-------- DATA TO USE

Definition at_seq (seq : option Z) : CheckpointOptions :=
  MkCheckpointOptions None seq None None None None.

(** [coordinator._validate_checkpoint_scope]: the payload against the lease; gives the
    approval and execution the row will name. *)
Definition validate_execution_scope (o : CheckpointOptions) (phase : CheckpointPhase)
    (payload_execution_id : string) : result exn (option string * option string) :=
  _ ← ensure (expected (co_execution_id o) payload_execution_id)
        (InvalidTransitionError "checkpoint execution_id does not match payload");
  _ ← ensure (negb (bool_decide (is_Some (co_execution_expected_status o)) &&
                    bool_decide (co_execution_expected_version o = None)))
        (InvalidTransitionError "execution checkpoint version is required with status guard");
  _ ← ensure (negb (bool_decide (is_Some (co_execution_expected_version o)) &&
                    bool_decide (co_execution_expected_status o = None)))
        (InvalidTransitionError "execution checkpoint status is required with version guard");
  _ ← ensure match co_execution_expected_status o with
             | Some s => bool_decide (s ∈ PHASE_ALLOWED_EXECUTION_STATUSES phase)
             | None => false
             end
        (InvalidTransitionError (enum_value phase +:+
           " checkpoints require execution status in {" +:+ allowed_statuses_text phase +:+
           "}"));
  Ok (co_approval_id o, Some payload_execution_id).

Definition validate_checkpoint_scope (lease : RunLease) (p : CheckpointPayload)
    (o : CheckpointOptions) : result exn (option string * option string) :=
  let c := rl_context lease in
  _ ← ensure (bool_decide (Some (payload_run_id p) = tc_run_id c))
        (InvalidTransitionError "checkpoint payload run_id does not match active run");
  match p with
  | PRunStarted p =>
    _ ← ensure (bool_decide (rsp_tenant_id p = tc_tenant_id c))
      (InvalidTransitionError "checkpoint payload tenant_id does not match active run");
    _ ← ensure (bool_decide (rsp_workspace_id p = tc_workspace_id c))
      (InvalidTransitionError "checkpoint payload workspace_id does not match active run");
    _ ← ensure (bool_decide (Some (rsp_session_id p) = tc_session_id c))
      (InvalidTransitionError "checkpoint payload session_id does not match active run");
    Ok (None, None)
  | PAwaitingApproval p =>
    _ ← ensure (bool_decide (co_execution_id o = None))
      (InvalidTransitionError "awaiting_approval checkpoints cannot include execution_id");
    _ ← ensure (expected (co_approval_id o) (aap_approval_id p))
      (InvalidTransitionError "checkpoint approval_id does not match payload");
    Ok (Some (aap_approval_id p), None)
  | PExecutionDispatching q =>
    validate_execution_scope o (phase_of p) (edp_execution_id q)
  | PExecutionResultObserved q =>
    validate_execution_scope o (phase_of p) (eop_execution_id q)
  | _ => Ok (co_approval_id o, co_execution_id o)
  end.

Definition write_checkpoint `{Env} (co : WorkflowCoordinator) (lease : RunLease)
    (i : CheckpointInput) : M Z :=
  write_connection co
    (seq ← insert_checkpoint lease i;
     or_raise (StaleFenceError "run lease is stale") seq).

----------------

All of the material must be written out again exactly.

Definition at_seq (seq : option Z) : CheckpointOptions :=
  MkCheckpointOptions None seq None None None None.

(** [coordinator._validate_checkpoint_scope]: the payload against the lease; gives the
    approval and execution the row will name. *)
Definition validate_execution_scope (o : CheckpointOptions) (phase : CheckpointPhase)
    (payload_execution_id : string) : result exn (option string * option string) :=
  _ ← ensure (expected (co_execution_id o) payload_execution_id)
        (InvalidTransitionError "checkpoint execution_id does not match payload");
  _ ← ensure (negb (bool_decide (is_Some (co_execution_expected_status o)) &&
                    bool_decide (co_execution_expected_version o = None)))
        (InvalidTransitionError "execution checkpoint version is required with status guard");
  _ ← ensure (negb (bool_decide (is_Some (co_execution_expected_version o)) &&
                    bool_decide (co_execution_expected_status o = None)))
        (InvalidTransitionError "execution checkpoint status is required with version guard");
  _ ← ensure match co_execution_expected_status o with
             | Some s => bool_decide (s ∈ PHASE_ALLOWED_EXECUTION_STATUSES phase)
             | None => false
             end
        (InvalidTransitionError (enum_value phase +:+
           " checkpoints require execution status in {" +:+ allowed_statuses_text phase +:+
           "}"));
  Ok (co_approval_id o, Some payload_execution_id).

Definition validate_checkpoint_scope (lease : RunLease) (p : CheckpointPayload)
    (o : CheckpointOptions) : result exn (option string * option string) :=
  let c := rl_context lease in
  _ ← ensure (bool_decide (Some (payload_run_id p) = tc_run_id c))
        (InvalidTransitionError "checkpoint payload run_id does not match active run");
  match p with
  | PRunStarted p =>
    _ ← ensure (bool_decide (rsp_tenant_id p = tc_tenant_id c))
      (InvalidTransitionError "checkpoint payload tenant_id does not match active run");
    _ ← ensure (bool_decide (rsp_workspace_id p = tc_workspace_id c))
      (InvalidTransitionError "checkpoint payload workspace_id does not match active run");
    _ ← ensure (bool_decide (Some (rsp_session_id p) = tc_session_id c))
      (InvalidTransitionError "checkpoint payload session_id does not match active run");
    Ok (None, None)
  | PAwaitingApproval p =>
    _ ← ensure (bool_decide (co_execution_id o = None))
      (InvalidTransitionError "awaiting_approval checkpoints cannot include execution_id");
    _ ← ensure (expected (co_approval_id o) (aap_approval_id p))
      (InvalidTransitionError "checkpoint approval_id does not match payload");
    Ok (Some (aap_approval_id p), None)
  | PExecutionDispatching q =>
    validate_execution_scope o (phase_of p) (edp_execution_id q)
  | PExecutionResultObserved q =>
    validate_execution_scope o (phase_of p) (eop_execution_id q)
  | _ => Ok (co_approval_id o, co_execution_id o)
  end.

Definition write_checkpoint `{Env} (co : WorkflowCoordinator) (lease : RunLease)
    (i : CheckpointInput) : M Z :=
  write_connection co
    (seq ← insert_checkpoint lease i;
     or_raise (StaleFenceError "run lease is stale") seq).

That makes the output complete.